Portrait de Georges Wague (1874-1965) mime de l’Opéra de Paris en Guignol, 1909
Aquarelle, encre et crayon noir sur papier
62,5 × 45,5 cm
Dédicacé, signé et daté en bas à droite à mon vieil ami Pierrot Wague/bien cordialement/Maurice Neumont/.09
Héritier des Deburau père et fils, mais plus encore de Paul Legrand dans le rôle de Pierrot, Georges Wague s’impose à la fin du xixe siècle comme la nouvelle incarnation populaire du personnage. Né en 1874, il fuit très jeune une famille dévote pour s’inscrire au Conservatoire où il suit l’enseignement de l’acteur Dupont-Vernon. Le jeune comédien de vingt ans fait ses débuts aux soirées de La Plume et crée une méthode nouvelle de jeu, associant le mime au chant, qu’il baptise « Cantomime »par opposition à la pantomime, par définition silencieuse. Au théâtre de la Bodinière, rue Saint-Lazare, son interprétation touchante du candide Pierrot lui assure ses premiers succès avant que Xavier Privas lui offre en 1899 le rôle principal de sa pièce Sommeil blanc aux côtés de l’actrice Blanche Cavelli. L’année suivante, durant l’Exposition universelle de Paris, il reprend différentes pièces dont Pierrot est toujours le héros. Le visage de Georges Wague, maquillé de blanc et coiffé d’une calotte noire, s’affiche dans tout Paris au fronton des théâtres et sur les colonnes Morris. Sa vision du personnage, plus dramatique que burlesque, s’adapte parfaitement au cinéma naissant et l’acteur est choisi en 1907 par Michel Carré pour reprendre le premier rôle de sa pièce L’Enfant prodigue devant la caméra. Le film, produit par la maison Pathé, dure quatre-vingt-dix minutes et devient le premier long métrage tourné en Europe. Dès lors, Wague jouera dans plus d’une trentaine de films jusqu’au début des années 1920.
Maurice Neumont, ancien élève du peintre Jean Léon Gérôme, est à la même époque un illustrateur recherché, auteur de nombreuses affiches. En 1898, il avait réalisé une lithographie en couleurs pour les Funambules, un théâtre de la rue Fontaine, sur laquelle Pierrot interprété par Séverin Caffera côtoyait d’autres personnages issus de la commedia dell’arte. Figure importante du monde de la nuit de Montmartre et dans les faubourgs, Neumont doit croiser très tôt la route de Georges Wague.

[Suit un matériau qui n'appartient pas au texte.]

(** * Visual chat assistant: session store, chat turn and event detection

    A shallow embedding of [src/conversation_manager.py],
    [src/chat_handler.py], [src/event_recognizer.py], the frame sampling
    of [src/video_processor.py] and the routes of [main.py], followed by
    the properties of the specification that concern them and by further
    properties of the code.

    Modelling conventions.
    - Python [int] is [Z]; [len] is [length], injected with [Z.of_nat].
    - [datetime] values are microsecond counts ([Z]); a [timedelta] is a
      difference of two of them.  A message timestamp is the string
      [datetime.now().isoformat()]; that rendering is injective, so the
      model keeps the instant itself.
    - [datetime.now()] reads a clock owned by the runtime: the world
      carries the sequence of readings and the number of reads made so
      far, every call consumes one reading.
    - A [str] is a [string] with one character per [ascii].
    - A finite [float] is the rational it denotes ([Qc]); [inf], [-inf]
      and [nan], which [json.loads] accepts, are values of their own.
      Comparisons of numbers are exact in Python and in the model.
      Arithmetic that rounds is not computed by the model: where the
      code subtracts a decoded number, the result is asked of a
      [Runtime], and so is the order [list.sort] leaves keys in that
      are not all finite numbers.  The timestamps [extract_frames]
      computes are kept as the exact quotient.
    - A session is a record with one field per key of the session dict;
      session records and history lists are kept by value and written
      back to the store where the code mutates them in place.  The
      ['context'] dict is kept by reference (a location in [dicts]),
      because callers receive that very object.
    - Exceptions are explicit: a computation either returns or raises,
      and in both cases hands back the world it has reached. *)

From Stdlib Require Import ZArith QArith Qcanon Qcabs String Ascii List Lia DecimalString.
From stdpp Require Import base gmap strings list numbers sorting.

Local Open Scope string_scope.
Local Open Scope Z_scope.
Local Open Scope list_scope.

(** ** Python built-ins used by the code *)

Module Py.

(** [l[start:]] for an integer [start]. *)
Definition slice_from {A} (start : Z) (l : list A) : list A :=
  let n := Z.of_nat (length l) in
  let i := if bool_decide (start < 0) then Z.max 0 (start + n) else start in
  drop (Z.to_nat i) l.

(** [l[:stop]] for an integer [stop]. *)
Definition slice_to {A} (stop : Z) (l : list A) : list A :=
  let n := Z.of_nat (length l) in
  let j := if bool_decide (stop < 0) then Z.max 0 (stop + n) else stop in
  take (Z.to_nat j) l.

(** [str(n)] for a length. *)
Definition str_of_nat (n : nat) : string :=
  NilZero.string_of_uint (Nat.to_uint n).

(** [s[:n]] on a string, [n >= 0]. *)
Definition str_take (n : nat) (s : string) : string := String.substring 0 n s.

(** [s.find(c)]: index of the first occurrence of the character, or -1. *)
Fixpoint find (c : ascii) (s : string) : Z :=
  match s with
  | EmptyString => -1
  | String a s' =>
      if Ascii.eqb a c then 0
      else let r := find c s' in if bool_decide (r = -1) then -1 else r + 1
  end.

(** [s.rfind(c)]: index of the last occurrence of the character, or -1. *)
Fixpoint rfind (c : ascii) (s : string) : Z :=
  match s with
  | EmptyString => -1
  | String a s' =>
      let r := rfind c s' in
      if bool_decide (r = -1) then (if Ascii.eqb a c then 0 else -1) else r + 1
  end.

(** [s[i:j]] for indices already known to satisfy [0 <= i]. *)
Definition str_slice (i j : Z) (s : string) : string :=
  String.substring (Z.to_nat i) (Z.to_nat (j - i)) s.

(** [c.lower()] on one character, and [s.lower()]; the letters are the
    ASCII ones. *)
Definition lower_ascii (c : ascii) : ascii :=
  let n := nat_of_ascii c in
  if (Nat.leb 65 n && Nat.leb n 90)%bool then ascii_of_nat (n + 32) else c.

Fixpoint lower (s : string) : string :=
  match s with
  | EmptyString => EmptyString
  | String c s' => String (lower_ascii c) (lower s')
  end.

(** [word in s] for strings. *)
Definition contains (word s : string) : bool :=
  match String.index 0 word s with Some _ => true | None => false end.

(** Values that travel through the code untyped: JSON documents decoded
    by [json.loads], event dicts, context values.  A dict keeps its
    insertion order. *)
#[local] Unset Elimination Schemes.
Inductive value : Type :=
| VNone
| VBool (b : bool)
| VInt (z : Z)
| VFloat (q : Qc)
| VInf (negative : bool)
| VNaN
| VStr (s : string)
| VList (l : list value)
| VDict (kv : list (string * value)).
#[local] Set Elimination Schemes.

Definition dict := list (string * value).

(** [d.get(k)] as an option, [d[k] = v]. *)
Fixpoint dict_get (k : string) (d : dict) : option value :=
  match d with
  | [] => None
  | (k', v) :: d' => if String.eqb k' k then Some v else dict_get k d'
  end.

Fixpoint dict_set (k : string) (v : value) (d : dict) : dict :=
  match d with
  | [] => [(k, v)]
  | (k', v') :: d' =>
      if String.eqb k' k then (k, v) :: d' else (k', v') :: dict_set k v d'
  end.

(** The numbers: [bool], [int] and [float] subtract and compare with
    one another; nothing else does. *)
Definition is_number (v : value) : bool :=
  match v with
  | VBool _ | VInt _ | VFloat _ | VInf _ | VNaN => true
  | _ => false
  end.

(** The value of a finite number. *)
Definition num_of (v : value) : option Qc :=
  match v with
  | VBool b => Some (if b then Qc_of_Z 1 else Qc_of_Z 0)
  | VInt z => Some (Qc_of_Z z)
  | VFloat q => Some q
  | _ => None
  end.

(** The truth value of a value, as [if v] and list-comprehension
    conditions take it. *)
Definition truthy (v : value) : bool :=
  match v with
  | VNone => false
  | VBool b => b
  | VInt z => negb (Z.eqb z 0)
  | VFloat q => negb (Qeq_bool q 0)
  | VInf _ => true
  | VNaN => true
  | VStr s => negb (String.eqb s "")
  | VList l => match l with [] => false | _ :: _ => true end
  | VDict kv => match kv with [] => false | _ :: _ => true end
  end.

(** [d.get(k, default)] *)
Definition dict_get_default (k : string) (default : value) (d : dict) : value :=
  match dict_get k d with
  | Some v => v
  | None => default
  end.

End Py.

(** ** Data model of the session store *)

Definition datetime := Z.
Definition timedelta := Z.

(** [timedelta(minutes=m)] in microseconds. *)
Definition timedelta_minutes (m : Z) : timedelta := m * 60000000.

Record Message := mkMessage {
  role : string;
  content : string;
  timestamp : datetime;
  metadata : gmap string string
}.

#[global] Instance Message_eq_dec : EqDecision Message.
Proof. solve_decision. Defined.

Record VideoAnalysis := mkVideoAnalysis {
  events : list Py.dict;
  summary : string;
  guidelines : Py.dict;
  analyzed_at : datetime
}.

(** A location of a dict object. *)
Definition ref := nat.

Record Session := mkSession {
  id : string;
  created_at : datetime;
  last_activity : datetime;
  conversation_history : list Message;
  video_analysis : option VideoAnalysis;
  context : ref
}.

(** The manager object ([sessions], [max_history], [session_timeout]),
    the dict objects reachable from it, and the clock. *)
Record World := mkWorld {
  sessions : gmap string Session;
  max_history : Z;
  session_timeout : timedelta;
  dicts : gmap ref (gmap string Py.value);
  next_ref : ref;
  clock : nat -> datetime;
  ticks : nat
}.

(** ** Computations: state and exceptions *)

Inductive exn :=
| KeyError | IndexError | TypeError | AttributeError | JSONDecodeError
| OverflowError
| UpstreamError (* the remote model call failed *).

Inductive Outcome (A : Type) :=
| Returns (a : A) (w : World)
| Raises (e : exn) (w : World).
Arguments Returns {A} a w.
Arguments Raises {A} e w.

Definition M (A : Type) : Type := World -> Outcome A.

#[global] Instance M_ret : MRet M := λ A a w, Returns a w.
#[global] Instance M_bind : MBind M := λ A B f m w,
  match m w with
  | Returns a w' => f a w'
  | Raises e w' => Raises e w'
  end.

Definition raise {A} (e : exn) : M A := λ w, Raises e w.

(** [try: m except Exception: h] *)
Definition try_except {A} (m : M A) (h : exn -> M A) : M A := λ w,
  match m w with
  | Returns a w' => Returns a w'
  | Raises e w' => h e w'
  end.

Definition gets {A} (f : World -> A) : M A := λ w, Returns (f w) w.

(** World updates: one clock reading consumed, the store replaced, the
    dict objects replaced. *)
Definition tick (w : World) : World :=
  mkWorld (sessions w) (max_history w) (session_timeout w) (dicts w)
    (next_ref w) (clock w) (S (ticks w)).

Definition with_sessions (ss : gmap string Session) (w : World) : World :=
  mkWorld ss (max_history w) (session_timeout w) (dicts w)
    (next_ref w) (clock w) (ticks w).

Definition with_dicts (ds : gmap ref (gmap string Py.value)) (w : World) : World :=
  mkWorld (sessions w) (max_history w) (session_timeout w) ds
    (next_ref w) (clock w) (ticks w).

(** [datetime.now()] *)
Definition now : M datetime := λ w, Returns (clock w (ticks w)) (tick w).

Definition set_sessions (ss : gmap string Session) : M unit := λ w,
  Returns tt (with_sessions ss w).

Definition set_dicts (ds : gmap ref (gmap string Py.value)) : M unit := λ w,
  Returns tt (with_dicts ds w).

(** A dict literal [{}]: a new object. *)
Definition new_dict : M ref := λ w,
  Returns (next_ref w)
    (mkWorld (sessions w) (max_history w) (session_timeout w)
       (<[next_ref w := ∅]> (dicts w)) (S (next_ref w)) (clock w) (ticks w)).

(** [d[k] = v] on the dict object at [r]. *)
Definition dict_setitem (r : ref) (k : string) (v : Py.value) : M unit :=
  ds ← gets dicts;
  set_dicts (alter (insert k v) r ds).

(** [del self.sessions[k]] *)
Definition del_session (k : string) : M unit :=
  ss ← gets sessions;
  match ss !! k with
  | Some _ => set_sessions (delete k ss)
  | None => raise KeyError
  end.

(** [self.sessions[k] = s]; also the write-back of a session the code
    has mutated in place. *)
Definition store_session (k : string) (s : Session) : M unit :=
  ss ← gets sessions;
  set_sessions (<[k := s]> ss).

Definition with_last_activity (t : datetime) (s : Session) : Session :=
  mkSession (id s) (created_at s) t (conversation_history s)
    (video_analysis s) (context s).

Definition with_history (h : list Message) (s : Session) : Session :=
  mkSession (id s) (created_at s) (last_activity s) h
    (video_analysis s) (context s).

Definition with_analysis (a : option VideoAnalysis) (s : Session) : Session :=
  mkSession (id s) (created_at s) (last_activity s) (conversation_history s)
    a (context s).

(** ** [class ConversationManager] *)

Module ConversationManager.

(** [create_session]; [uuid4] is the identifier [uuid.uuid4()] draws. *)
Definition create_session (uuid4 : string) : M string :=
  let session_id := uuid4 in
  t1 ← now;
  t2 ← now;
  c ← new_dict;
  store_session session_id (mkSession session_id t1 t2 [] None c);;
  mret session_id.

Definition clear_session (session_id : string) : M unit :=
  ss ← gets sessions;
  if bool_decide (is_Some (ss !! session_id))
  then del_session session_id
  else mret tt.

Definition get_session (session_id : string) : M (option Session) :=
  ss ← gets sessions;
  match ss !! session_id with
  | Some session =>
      t ← now;
      timeout ← gets session_timeout;
      if bool_decide (t - last_activity session > timeout)
      then clear_session session_id;; mret None
      else
        t' ← now;
        let session := with_last_activity t' session in
        store_session session_id session;;
        mret (Some session)
  | None => mret None
  end.

(** The trimming step of [add_message], on the history that already
    holds the new message. *)
Definition trim (max_history : Z) (history : list Message) : list Message :=
  if bool_decide (Z.of_nat (length history) > max_history * 2)
  then
    let system_messages := filter (λ m, role m = "system") history in
    let recent_messages := Py.slice_from (- (max_history * 2)) history in
    system_messages ++ filter (λ m, m ∉ system_messages) recent_messages
  else history.

Definition add_message (session_id role content : string)
    (metadata : option (gmap string string)) : M unit :=
  o ← get_session session_id;
  match o with
  | None => mret tt
  | Some session =>
      t ← now;
      let message := mkMessage role content t (default ∅ metadata) in
      let history := conversation_history session ++ [message] in
      mh ← gets max_history;
      store_session session_id (with_history (trim mh history) session)
  end.

Definition get_conversation_history (session_id : string) (limit : option Z)
    : M (list Message) :=
  o ← get_session session_id;
  match o with
  | None => mret []
  | Some session =>
      let history := conversation_history session in
      match limit with
      | Some l =>
          if bool_decide (l ≠ 0) then mret (Py.slice_from (- l) history)
          else mret history
      | None => mret history
      end
  end.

Sur une grande aquarelle, reprenant les codes de l’affiche, le peintre trace le portrait de l’acteur de profil dans son costume fétiche. Au centre de la feuille, « Pierrot Wague » se tient de profil et arbore un grand sourire. Telle une marionnette, il est représenté à mi-corps, les bras levés, dans l’encadrement d’un théâtre de Guignol. Le gendarme, renversé sur le rebord du castelet de bois, apparaît inanimé comme vaincu par le héros blanc. Une frêle potence, unique accessoire, effleure le nez de l’acteur en guise de menace. En bas à droite, l’œuvre, datée de 1909, porte une amicale dédicace de l’artiste à son modèle.
Après 1930, l’art du mime, fortement concurrencé par le cinéma parlant, n’attire plus le public. Georges Wague quitte alors définitivement la scène pour se consacrer à l’enseignement avec son épouse, l’actrice Christiane Mandelys. Après la mort de cette dernière en 1957, Wague se retire à Menton où il s’éteint en 1965.